CIA Sees Its Role in Iraq Diminished As Hostilities Flare Up

In mid to late June 2014 Sunni fighters in Iraq launched a major offensive that saw them capture large swaths of land. While the country had continued to have sporadic fighting since United States forces withdrew in 2011, the early summer offensive by disaffected Sunni and foreign fighters marked a new period in the war.

The United States, which had been in Iraq between 2003 and 2011, was reportedly caught off guard by the offensive, which even left the CIA with very little recourse in its wake.

According to published reports the CIA is finding that it will have decreased effectiveness when attempting to gain intelligence and steer the course of the new conflicts. Whereas operatives previously functioned with wide latitude to pay off various tribal leaders and spy on them, CIA leaders are now saying that those days have likely come to an end.

The CIA is continuing to gather valuable intelligence about the Iraqi fighters who are battling the government for supremacy, but it is finding that its ability to launch counterterrorism missions is practically nonexistent.

Sponsored Content

Additionally worrying to the CIA is that Iraq has reportedly turned to Iran for help. In the past Americans advised the Iraqi government at all levels, and now it seems as if Iran has stepped in since the U.S. withdraw in 2011.

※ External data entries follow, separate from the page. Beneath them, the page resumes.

(** X3. On every platform and for every input, [Utf8FromUtf16] makes at
    most two conversion calls.  Each call is made under [CP_UTF8] with
    [WC_ERR_INVALID_CHARS], on the input pointer itself, with an explicit
    length equal to the scanned length, which is then strictly between 0
    and [kMaxUtf16Scan] (never the implicit length -1, never a length
    that reaches past the scanned units).  The first call is a size
    query; a second call is given a positive buffer size. *)
Theorem Utf8FromUtf16_conversion_calls (W : Platform) (p : wptr) :
  let wlen := safe_wcsnlen p kMaxUtf16Scan in
  let cs := calls W (Utf8FromUtf16 p) in
  (length cs <= 2)%nat /\
  Forall (fun c =>
            call_CodePage c = CP_UTF8 /\
            call_dwFlags c = WC_ERR_INVALID_CHARS /\
            p = ptr (call_lpWideCharStr c) /\
            call_cchWideChar c = wlen /\
            0 < wlen < kMaxUtf16Scan) cs /\
  match cs with
  | [] => True
  | [c1] => call_cbMultiByte c1 = 0
  | c1 :: c2 :: _ => call_cbMultiByte c1 = 0 /\ 0 < call_cbMultiByte c2
  end.
Proof.
  intros wlen cs. subst cs wlen.
  destruct p as [|s];
    [cbn [Utf8FromUtf16 calls length]; split; [lia|]; split; [constructor|exact I]|].
  destruct (Utf8FromUtf16_cases W s) as [[_ Hp]|[[_ Hp]|Hlen]];
    try (rewrite Hp; cbn [calls length]; split; [lia|];
         split; [constructor|exact I]).
  rewrite (Utf8FromUtf16_calls_passes W s Hlen). cbv zeta.
  remember (safe_wcsnlen (ptr s) kMaxUtf16Scan) as wlen eqn:Hw. clear Hw.
  assert (Hcall : forall cb,
    (fun c => call_CodePage c = CP_UTF8 /\
              call_dwFlags c = WC_ERR_INVALID_CHARS /\
              ptr s = ptr (call_lpWideCharStr c) /\
              call_cchWideChar c = wlen /\
              0 < wlen < kMaxUtf16Scan)
      {| call_CodePage := CP_UTF8; call_dwFlags := WC_ERR_INVALID_CHARS;
         call_lpWideCharStr := s; call_cchWideChar := wlen;
         call_cbMultiByte := cb |}).
  { intros cb. cbn beta.
    cbn [call_CodePage call_dwFlags call_lpWideCharStr call_cchWideChar].
    split; [reflexivity|]. split; [reflexivity|]. split; [reflexivity|].
    split; [reflexivity|exact Hlen]. }
  destruct (fst _ <=? 0) eqn:Ht; cbn [orb].
  { split; [cbn [length]; lia|]. split; [|reflexivity].
    constructor; [apply Hcall|constructor]. }
  apply Z.leb_gt in Ht.
  destruct (static_cast_size_t _ >? sys_max_size W).
  { split; [cbn [length]; lia|]. split; [|reflexivity].
    constructor; [apply Hcall|constructor]. }
  split; [cbn [length]; lia|].
  split; [|cbn [call_cbMultiByte]; split; [reflexivity|exact Ht]].
  constructor; [apply Hcall|constructor; [apply Hcall|constructor]].
Qed.

(** ** Empty and non-empty results *)

Lemma win32_returns_int : ReturnsInt Win32.platform.
Proof. exact (wc_int _ win32_size_query_exact). Qed.

(** X4. On a platform whose primitive returns an [int]: the string
    [Utf8FromUtf16] returns is empty exactly when the call did not leave
    through the final [return] after a successful second pass.  Every
    failure gives the empty string, and a completed conversion never
    does. *)
Theorem Utf8FromUtf16_empty_iff_not_converted (W : Platform) (p : wptr) :
  ReturnsInt W ->
  Utf8FromUtf16_on W p = []
  <-> is_Converted (fst (exec W (Utf8FromUtf16 p))) = false.
Proof.
  intros Hint. unfold Utf8FromUtf16_on.
  destruct p as [|s]; [cbn; split; reflexivity|].
  destruct (Utf8FromUtf16_cases W s) as [[_ Hp]|[[_ Hp]|Hlen]];
    try (rewrite Hp; cbn; split; reflexivity).
  rewrite (Utf8FromUtf16_passes W s Hlen). cbv zeta.
  remember (safe_wcsnlen (ptr s) kMaxUtf16Scan) as wlen eqn:Hw. clear Hw Hlen.
  pose proof (Hint CP_UTF8 WC_ERR_INVALID_CHARS s wlen 0) as Ht_int.
  remember (fst (sys_WideCharToMultiByte W CP_UTF8 WC_ERR_INVALID_CHARS s wlen 0))
    as t eqn:Hq. clear Hq.
  destruct (t <=? 0) eqn:Ht; cbn [orb]; [cbn; split; reflexivity|].
  apply Z.leb_gt in Ht.
  destruct (static_cast_size_t t >? sys_max_size W); [cbn; split; reflexivity|].
  destruct (fst _ =? 0); [cbn; split; reflexivity|].
  cbn [fst snd is_Converted].
  split; [|discriminate].
  intros Hnil. apply (f_equal (@length Z)) in Hnil.
  rewrite store_length, resize_empty_length in Hnil. cbn [length] in Hnil.
  unfold static_cast_size_t in Hnil.
  rewrite Z.mod_small in Hnil by (unfold INT_MAX in *; lia). lia.
Qed.

Lemma Utf8FromUtf16_empty_iff_not_converted_witness :
  Utf8FromUtf16_on Win32.platform (ptr (wstr [0x41; 0xDC00])) = [].
Proof.
  apply (Utf8FromUtf16_empty_iff_not_converted Win32.platform
           (ptr (wstr [0x41; 0xDC00])) win32_returns_int).
  vm_compute. reflexivity.
Defined.

(** ** Memory after the terminator *)

(** X5. On a platform whose primitive reads only the units it is given:
    [Utf8FromUtf16] depends on the units up to the first null element
    and on nothing after it.  Two memories that agree up to the
    terminator of a string shorter than the scan bound take the same
    exit and give the same bytes. *)
Theorem Utf8FromUtf16_ignores_memory_after_terminator
    (W : Platform) (s s' : Z -> wchar_t) (L : Z) :
  ReadsOnlyInput W ->
  L < kMaxUtf16Scan ->
  wcslen_is s L ->
  (forall i, 0 <= i <= L -> s i = s' i) ->
  exec W (Utf8FromUtf16 (ptr s)) = exec W (Utf8FromUtf16 (ptr s')).
Proof.
  intros Hlocal HL Hlen Hagree.
  assert (Hlen' : wcslen_is s' L).
  { destruct Hlen as (H0 & Hnul & Hnz). split; [exact H0|]. split.
    - rewrite <- Hagree by lia. exact Hnul.
    - intros i Hi. rewrite <- Hagree by lia. apply Hnz. exact Hi. }
  assert (HL0 : 0 <= L) by (destruct Hlen; assumption).
  pose proof (safe_wcsnlen_terminated s kMaxUtf16Scan L kMaxUtf16Scan_size Hlen)
    as Hscan.
  pose proof (safe_wcsnlen_terminated s' kMaxUtf16Scan L kMaxUtf16Scan_size Hlen')
    as Hscan'.
  rewrite Z.min_l in Hscan, Hscan' by lia.
  destruct (Utf8FromUtf16_cases W s) as [[H0 Hp]|[[H0 Hp]|H0]];
    destruct (Utf8FromUtf16_cases W s') as [[H0' Hq]|[[H0' Hq]|H0']];
    try (rewrite Hp, Hq; reflexivity);
    try (exfalso; rewrite Hscan in H0; rewrite Hscan' in H0'; lia).
  rewrite (Utf8FromUtf16_passes W s H0), (Utf8FromUtf16_passes W s' H0').
  cbv zeta. rewrite Hscan, Hscan'.
  assert (Hcall : forall cb,
    sys_WideCharToMultiByte W CP_UTF8 WC_ERR_INVALID_CHARS s L cb
    = sys_WideCharToMultiByte W CP_UTF8 WC_ERR_INVALID_CHARS s' L cb).
  { intros cb. apply Hlocal. intros i Hi. apply Hagree. lia. }
  rewrite !Hcall. reflexivity.
Qed.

The lawlessness in the country, which extends from tens of miles north of Baghdad throughout the rest of the north of the country, has left the agency scrambling for information on the key players on all sides, including information on the Iranians who have an interest in coming to Iraq’s rescue.

The intelligence situation in the country is so dire that U.S. government officials have had a hard time honoring Iraqi requests for air strikes, due to a lack of intelligence on who to hit.